The RSS-DEV Working Group, a project whose members included Guha and representatives of O’Reilly Media and Moreover, produced RSS 1.0 in December 2000. This new version, which reclaimed the name RDF Site Summary from RSS 0.9, reintroduced support for RDF and added XML namespaces support, adopting elements from standard metadata vocabularies such as Dublin Core.
In December 2000, Winer released RSS 0.92 a minor set of changes aside from the introduction of the enclosure element, which permitted audio files to be carried in RSS feeds and helped spark podcasting. He also released drafts of RSS 0.93 and RSS 0.94 that were subsequently withdrawn.
In September 2002, Winer released a major new version of the format, RSS 2.0, that redubbed its initials Really Simple Syndication. RSS 2.0 removed the type attribute added in the RSS 0.94 draft and added support for namespaces. To preserve backward compatibility with RSS 0.92, namespace support applies only to other content included within an RSS 2.0 feed, not the RSS 2.0 elements themselves. (Although other standards such as Atom attempt to correct this limitation, RSS feeds are not aggregated with other content often enough to shift the popularity from RSS to other formats having full namespace support.)
Because neither Winer nor the RSS-DEV Working Group had Netscape’s involvement, they could not make an official claim on the RSS name or format. This has fueled ongoing controversy in the syndication development community as to which entity was the proper publisher of RSS.
One product of that contentious debate was the creation of an alternative syndication format, Atom, that began in June 2003. The Atom syndication format, whose creation was in part motivated by a desire to get a clean start free of the issues surrounding RSS, has been adopted as IETF Proposed Standard RFC 4287.
In July 2003, Winer and UserLand Software assigned the copyright of the RSS 2.0 specification to Harvard’s Berkman Center for Internet & Society, where he had just begun a term as a visiting fellow. At the same time, Winer launched the RSS Advisory Board with Brent Simmons and Jon Udell, a group whose purpose was to maintain and publish the specification and answer questions about the format.
In December 2005, the Microsoft Internet Explorer team and Microsoft Outlook team announced on their blogs that they were adopting the feed icon first used in the Mozilla Firefox browser (). In February 2006, Opera Software followed suit. This effectively made the orange square with white radio waves the industry standard for RSS and Atom feeds, replacing the large variety of icons and text that had been used previously to identify syndication data.
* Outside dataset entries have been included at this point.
Lemma documented_example_raises_witness :
  layers_build (LL := strict_sizes) (default_config 16 2 2)
  /\ snd (GuidanceNet (LL := strict_sizes) (default_config 16 2 2))
     = Raise (AttributeError "_feature_size")
  /\ nbuilt (fst (GuidanceNet (LL := strict_sizes) (default_config 16 2 2))) = 19.
Proof.
  assert (layers_build (LL := strict_sizes) (default_config 16 2 2)) as Hb
    by (split; apply all_build_Forall; vm_compute; reflexivity).
  split; [exact Hb|].
  destruct (documented_example_raises (LL := strict_sizes) Hb) as (H1 & H2 & _).
  split; [exact H1|exact H2].
Defined.

(** C2, as stated, fails: with [pool = "avg"] the error is raised, but 19
    layers have been built by then, the noise embedding first. *)
Lemma unsupported_pool_layers_already_built :
  pool avg_config <> "spatial"
  /\ snd (GuidanceNet (LL := strict_sizes) avg_config)
     = Raise (NotImplementedError "Unexpected avg pooling")
  /\ nbuilt (fst (GuidanceNet (LL := strict_sizes) avg_config)) <> 0
  /\ nbuilt (fst (GuidanceNet (LL := strict_sizes) avg_config)) = 19
  /\ attrs (fst (GuidanceNet (LL := strict_sizes) avg_config)) !! "map_noise"
     = Some (VLayer {| lid := 0; kind := PositionalEmbedding 192 |}).
Proof. vm_compute. repeat split; discriminate. Qed.

(** C2, amended.  For every configuration whose pool is not "spatial" and
    whose mapping and encoder layers build, the constructor raises
    NotImplementedError; the check is the last statement of the
    constructor, so the mapping and encoder layers are all built by then
    and only the pooling head is not. *)
Theorem unsupported_pool_raises `{LL : LayerLibrary} (c : Config) :
  pool c <> "spatial" ->
  layers_build c ->
  snd (GuidanceNet c) = Raise (NotImplementedError ("Unexpected " +:+ pool c +:+ " pooling"))
  /\ nbuilt (fst (GuidanceNet c)) = mapping_layers c + encoder_layers c
  /\ attrs (fst (GuidanceNet c)) !! "map_noise"
     = Some (VLayer {| lid := 0; kind := PositionalEmbedding (model_channels c) |})
  /\ enc_table (fst (GuidanceNet c)) = e_tbl (enc_final c)
  /\ attrs (fst (GuidanceNet c)) !! "out" = None.
Proof.
  intros Hpool Hb. pose proof (GuidanceNet_enc_table c Hb) as Henc.
  rewrite (GuidanceNet_run _ Hb) in *.
  destruct (String.eqb_spec (pool c) "spatial") as [E|_]; [contradiction|].
  cbn [fst snd]. refine (conj eq_refl (conj _ (conj _ (conj _ _)))).
  - apply at_pooling_nbuilt.
  - unfold at_pooling, conc, mapping_attrs. cbn [attrs].
    do 5 (rewrite lookup_insert_ne by discriminate). apply lookup_insert_eq.
  - exact Henc.
  - rewrite at_pooling_lookup; [apply lookup_empty|not_among].
Qed.

Lemma unsupported_pool_raises_witness :
  pool (IntKernels.small_config_pool "max") <> "spatial"
  /\ layers_build (LL := strict_sizes) (IntKernels.small_config_pool "max")
  /\ snd (GuidanceNet (LL := strict_sizes) (IntKernels.small_config_pool "max"))
     = Raise (NotImplementedError "Unexpected max pooling")
  /\ nbuilt (fst (GuidanceNet (LL := strict_sizes) (IntKernels.small_config_pool "max"))) = 7.
Proof.
  assert (Hp : pool (IntKernels.small_config_pool "max") <> "spatial") by discriminate.
  assert (layers_build (LL := strict_sizes) (IntKernels.small_config_pool "max")) as Hb
    by (split; apply all_build_Forall; vm_compute; reflexivity).
  destruct (unsupported_pool_raises (LL := strict_sizes) _ Hp Hb) as (H1 & H2 & _).
  split; [exact Hp|]. split; [exact Hb|]. split; [exact H1|exact H2].
Defined.

(** A layer that does not build ends the construction before the pooling
    check is reached: with a multiplier of 0 the first block of the second
    level is asked for 0 output channels, and the construction raises what
    that constructor raises, six layers and three table entries in. *)
Example unsupported_pool_zero_multiplier :
  snd (GuidanceNet (LL := strict_sizes) zero_mult_config) = Raise ZeroDivisionError
  /\ nbuilt (fst (GuidanceNet (LL := strict_sizes) zero_mult_config)) = 6
  /\ md_keys (enc_table (fst (GuidanceNet (LL := strict_sizes) zero_mult_config)))
     = ["4x4_conv"; "4x4_block0"; "2x2_down"].
Proof. vm_compute. repeat split. Qed.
In January 2006, Rogers Cadenhead relaunched the RSS Advisory Board without Dave Winer’s participation, with a stated desire to continue the development of the RSS format and resolve ambiguities. In June 2007, the board revised their version of the specification to confirm that namespaces may extend core elements with namespace attributes, as Microsoft has done in Internet Explorer 7. According to their view, a difference of interpretation left publishers unsure of whether this was permitted or forbidden.
And that’s probably more than you ever wanted to know about RSS. Just remember, without RSS there is no podcasting.